■ Work to be completed: As the answer, set down the lines below from the one containing "intros Hd Hu." through the one containing "rewrite andb_true_r. apply", exactly and inclusively, and no others.

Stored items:
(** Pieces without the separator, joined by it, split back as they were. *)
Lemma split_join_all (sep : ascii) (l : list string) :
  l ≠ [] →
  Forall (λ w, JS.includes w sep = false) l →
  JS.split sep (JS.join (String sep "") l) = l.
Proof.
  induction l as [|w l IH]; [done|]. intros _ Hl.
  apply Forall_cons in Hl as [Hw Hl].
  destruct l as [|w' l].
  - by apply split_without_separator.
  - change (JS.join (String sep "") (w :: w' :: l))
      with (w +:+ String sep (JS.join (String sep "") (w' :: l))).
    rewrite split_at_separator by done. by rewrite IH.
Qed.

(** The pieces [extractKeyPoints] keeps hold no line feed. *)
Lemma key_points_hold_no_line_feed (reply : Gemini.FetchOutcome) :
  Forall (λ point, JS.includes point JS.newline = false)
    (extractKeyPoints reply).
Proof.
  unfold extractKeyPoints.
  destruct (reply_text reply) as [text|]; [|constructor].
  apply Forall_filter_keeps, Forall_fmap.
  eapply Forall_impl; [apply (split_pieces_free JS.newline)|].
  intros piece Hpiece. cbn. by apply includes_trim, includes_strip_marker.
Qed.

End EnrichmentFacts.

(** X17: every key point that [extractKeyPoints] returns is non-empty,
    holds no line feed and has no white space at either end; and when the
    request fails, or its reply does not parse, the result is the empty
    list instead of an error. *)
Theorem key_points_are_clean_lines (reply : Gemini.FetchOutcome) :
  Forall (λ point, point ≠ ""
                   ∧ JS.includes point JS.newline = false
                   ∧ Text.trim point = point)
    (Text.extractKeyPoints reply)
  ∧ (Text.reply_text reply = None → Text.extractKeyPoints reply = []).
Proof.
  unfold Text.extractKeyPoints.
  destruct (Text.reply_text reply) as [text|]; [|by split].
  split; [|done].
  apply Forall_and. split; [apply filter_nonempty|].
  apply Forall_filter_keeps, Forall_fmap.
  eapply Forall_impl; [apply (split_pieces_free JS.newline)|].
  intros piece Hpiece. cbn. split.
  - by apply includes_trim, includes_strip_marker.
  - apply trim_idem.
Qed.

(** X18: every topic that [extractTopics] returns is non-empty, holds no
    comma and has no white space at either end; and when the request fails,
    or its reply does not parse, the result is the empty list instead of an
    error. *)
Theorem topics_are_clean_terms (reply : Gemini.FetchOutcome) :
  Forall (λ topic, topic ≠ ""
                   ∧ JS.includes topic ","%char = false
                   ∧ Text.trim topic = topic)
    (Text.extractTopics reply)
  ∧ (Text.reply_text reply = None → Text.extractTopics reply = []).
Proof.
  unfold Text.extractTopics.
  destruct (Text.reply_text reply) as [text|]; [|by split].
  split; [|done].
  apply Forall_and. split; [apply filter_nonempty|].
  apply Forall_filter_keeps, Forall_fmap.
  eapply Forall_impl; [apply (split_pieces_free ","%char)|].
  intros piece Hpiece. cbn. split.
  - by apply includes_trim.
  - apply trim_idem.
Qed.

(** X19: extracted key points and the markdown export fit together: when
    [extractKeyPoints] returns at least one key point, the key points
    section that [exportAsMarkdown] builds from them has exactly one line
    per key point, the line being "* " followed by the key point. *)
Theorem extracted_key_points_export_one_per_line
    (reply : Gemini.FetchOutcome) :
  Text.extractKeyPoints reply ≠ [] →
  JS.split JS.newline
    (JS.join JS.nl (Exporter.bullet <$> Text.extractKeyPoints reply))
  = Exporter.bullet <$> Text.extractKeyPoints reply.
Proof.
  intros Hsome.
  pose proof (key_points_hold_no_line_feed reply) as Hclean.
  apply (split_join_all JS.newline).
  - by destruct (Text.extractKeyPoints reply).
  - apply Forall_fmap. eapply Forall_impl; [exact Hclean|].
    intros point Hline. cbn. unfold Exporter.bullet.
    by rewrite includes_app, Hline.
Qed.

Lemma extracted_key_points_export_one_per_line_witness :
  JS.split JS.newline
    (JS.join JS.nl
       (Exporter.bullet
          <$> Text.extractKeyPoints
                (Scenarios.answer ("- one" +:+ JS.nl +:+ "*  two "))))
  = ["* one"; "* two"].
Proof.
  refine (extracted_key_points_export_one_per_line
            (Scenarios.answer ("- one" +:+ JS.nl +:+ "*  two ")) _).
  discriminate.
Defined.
==
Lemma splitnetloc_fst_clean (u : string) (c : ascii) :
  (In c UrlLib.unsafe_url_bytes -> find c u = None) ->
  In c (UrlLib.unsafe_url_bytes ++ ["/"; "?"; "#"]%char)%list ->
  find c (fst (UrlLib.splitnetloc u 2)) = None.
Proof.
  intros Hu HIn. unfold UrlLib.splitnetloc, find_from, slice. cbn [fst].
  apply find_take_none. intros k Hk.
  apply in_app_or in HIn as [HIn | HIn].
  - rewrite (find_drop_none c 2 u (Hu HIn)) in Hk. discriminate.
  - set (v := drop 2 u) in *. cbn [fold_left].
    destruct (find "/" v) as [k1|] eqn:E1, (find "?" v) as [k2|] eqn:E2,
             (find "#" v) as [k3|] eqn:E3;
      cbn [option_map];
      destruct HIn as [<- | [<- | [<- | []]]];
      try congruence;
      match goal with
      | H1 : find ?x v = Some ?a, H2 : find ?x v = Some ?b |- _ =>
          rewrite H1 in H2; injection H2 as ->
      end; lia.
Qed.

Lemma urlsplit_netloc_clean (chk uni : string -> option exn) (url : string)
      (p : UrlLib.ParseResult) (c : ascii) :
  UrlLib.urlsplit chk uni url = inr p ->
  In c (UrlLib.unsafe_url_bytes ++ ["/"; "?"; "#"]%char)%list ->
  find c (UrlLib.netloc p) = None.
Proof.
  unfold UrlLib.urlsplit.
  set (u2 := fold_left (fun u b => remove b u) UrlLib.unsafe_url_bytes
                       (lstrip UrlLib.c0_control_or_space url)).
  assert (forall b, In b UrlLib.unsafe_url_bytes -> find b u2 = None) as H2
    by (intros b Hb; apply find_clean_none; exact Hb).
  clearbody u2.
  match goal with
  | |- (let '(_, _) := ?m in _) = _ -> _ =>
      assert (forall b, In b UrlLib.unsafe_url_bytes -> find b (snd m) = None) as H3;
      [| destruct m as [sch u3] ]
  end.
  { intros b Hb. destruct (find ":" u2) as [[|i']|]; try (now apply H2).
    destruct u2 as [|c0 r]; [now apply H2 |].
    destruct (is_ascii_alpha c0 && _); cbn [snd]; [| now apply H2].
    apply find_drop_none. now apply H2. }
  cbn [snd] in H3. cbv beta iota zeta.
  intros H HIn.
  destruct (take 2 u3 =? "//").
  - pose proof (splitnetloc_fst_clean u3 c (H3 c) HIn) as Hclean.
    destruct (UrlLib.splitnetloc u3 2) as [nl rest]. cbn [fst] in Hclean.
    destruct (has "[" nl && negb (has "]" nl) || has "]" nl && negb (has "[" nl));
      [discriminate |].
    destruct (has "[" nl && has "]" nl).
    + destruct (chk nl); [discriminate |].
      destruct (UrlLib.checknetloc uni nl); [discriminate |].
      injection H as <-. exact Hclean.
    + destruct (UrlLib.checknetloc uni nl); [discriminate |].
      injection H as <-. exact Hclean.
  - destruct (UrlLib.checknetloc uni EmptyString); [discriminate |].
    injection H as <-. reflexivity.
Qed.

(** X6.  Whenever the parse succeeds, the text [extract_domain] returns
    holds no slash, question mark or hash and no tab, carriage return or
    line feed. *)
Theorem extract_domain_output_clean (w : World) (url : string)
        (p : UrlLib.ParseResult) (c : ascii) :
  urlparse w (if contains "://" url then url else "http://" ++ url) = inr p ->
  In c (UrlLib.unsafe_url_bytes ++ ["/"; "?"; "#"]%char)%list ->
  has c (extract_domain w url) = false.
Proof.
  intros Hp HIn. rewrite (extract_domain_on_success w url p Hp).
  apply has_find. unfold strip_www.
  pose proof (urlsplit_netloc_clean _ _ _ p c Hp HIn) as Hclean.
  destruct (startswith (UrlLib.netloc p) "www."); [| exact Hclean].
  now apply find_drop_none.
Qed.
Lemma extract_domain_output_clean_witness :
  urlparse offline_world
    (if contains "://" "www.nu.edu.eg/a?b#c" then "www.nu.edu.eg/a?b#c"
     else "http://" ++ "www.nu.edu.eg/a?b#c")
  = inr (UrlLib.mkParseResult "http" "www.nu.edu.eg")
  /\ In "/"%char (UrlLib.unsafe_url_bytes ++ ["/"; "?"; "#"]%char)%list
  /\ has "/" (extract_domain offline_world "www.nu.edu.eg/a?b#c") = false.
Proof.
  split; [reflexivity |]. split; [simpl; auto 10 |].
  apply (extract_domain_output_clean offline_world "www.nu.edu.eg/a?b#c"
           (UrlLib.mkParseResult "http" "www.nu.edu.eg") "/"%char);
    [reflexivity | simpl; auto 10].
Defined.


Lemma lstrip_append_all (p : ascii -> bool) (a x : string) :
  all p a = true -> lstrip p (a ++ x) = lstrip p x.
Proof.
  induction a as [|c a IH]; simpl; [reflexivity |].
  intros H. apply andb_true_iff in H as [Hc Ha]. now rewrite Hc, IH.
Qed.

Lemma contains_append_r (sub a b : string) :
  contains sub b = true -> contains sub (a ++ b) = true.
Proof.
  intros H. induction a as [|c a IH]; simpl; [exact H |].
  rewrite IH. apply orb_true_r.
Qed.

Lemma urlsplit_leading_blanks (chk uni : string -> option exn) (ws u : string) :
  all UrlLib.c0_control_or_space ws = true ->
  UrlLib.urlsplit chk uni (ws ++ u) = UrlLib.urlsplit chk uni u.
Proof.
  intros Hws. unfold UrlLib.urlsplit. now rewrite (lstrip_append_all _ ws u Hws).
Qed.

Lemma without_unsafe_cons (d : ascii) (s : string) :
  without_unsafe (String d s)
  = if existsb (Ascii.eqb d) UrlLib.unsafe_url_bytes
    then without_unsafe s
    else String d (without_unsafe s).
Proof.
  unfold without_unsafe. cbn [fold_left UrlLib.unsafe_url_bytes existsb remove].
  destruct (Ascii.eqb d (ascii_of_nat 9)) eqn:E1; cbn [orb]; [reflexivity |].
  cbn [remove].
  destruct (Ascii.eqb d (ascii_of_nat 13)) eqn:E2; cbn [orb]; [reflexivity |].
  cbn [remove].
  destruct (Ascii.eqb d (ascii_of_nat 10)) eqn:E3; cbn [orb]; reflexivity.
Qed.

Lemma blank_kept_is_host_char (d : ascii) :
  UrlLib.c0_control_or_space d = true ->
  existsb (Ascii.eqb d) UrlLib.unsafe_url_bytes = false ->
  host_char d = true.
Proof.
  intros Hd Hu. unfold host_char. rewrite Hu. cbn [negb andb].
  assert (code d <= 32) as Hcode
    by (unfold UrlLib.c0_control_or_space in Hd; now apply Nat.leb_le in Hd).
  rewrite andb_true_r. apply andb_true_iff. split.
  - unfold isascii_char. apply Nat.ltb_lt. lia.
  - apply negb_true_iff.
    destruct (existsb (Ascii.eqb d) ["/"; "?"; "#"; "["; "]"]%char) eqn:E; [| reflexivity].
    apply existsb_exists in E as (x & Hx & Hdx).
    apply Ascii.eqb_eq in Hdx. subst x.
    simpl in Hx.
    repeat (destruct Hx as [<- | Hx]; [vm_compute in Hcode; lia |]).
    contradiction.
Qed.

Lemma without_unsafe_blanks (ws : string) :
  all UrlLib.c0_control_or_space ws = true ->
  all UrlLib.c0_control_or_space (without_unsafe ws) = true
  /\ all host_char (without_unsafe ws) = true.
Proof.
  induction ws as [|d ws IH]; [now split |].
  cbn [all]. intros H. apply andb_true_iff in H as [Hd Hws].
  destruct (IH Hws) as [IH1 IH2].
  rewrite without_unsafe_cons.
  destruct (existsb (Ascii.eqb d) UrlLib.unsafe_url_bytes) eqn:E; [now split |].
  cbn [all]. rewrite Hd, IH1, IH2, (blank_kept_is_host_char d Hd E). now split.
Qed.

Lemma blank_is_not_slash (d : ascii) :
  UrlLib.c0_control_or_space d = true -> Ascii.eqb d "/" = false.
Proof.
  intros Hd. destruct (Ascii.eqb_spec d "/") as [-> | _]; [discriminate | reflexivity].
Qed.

■ Result of the exercise:
  intros Hd Hu. unfold host_char. rewrite Hu. cbn [negb andb].
  assert (code d <= 32) as Hcode
    by (unfold UrlLib.c0_control_or_space in Hd; now apply Nat.leb_le in Hd).
  rewrite andb_true_r. apply andb_true_iff. split.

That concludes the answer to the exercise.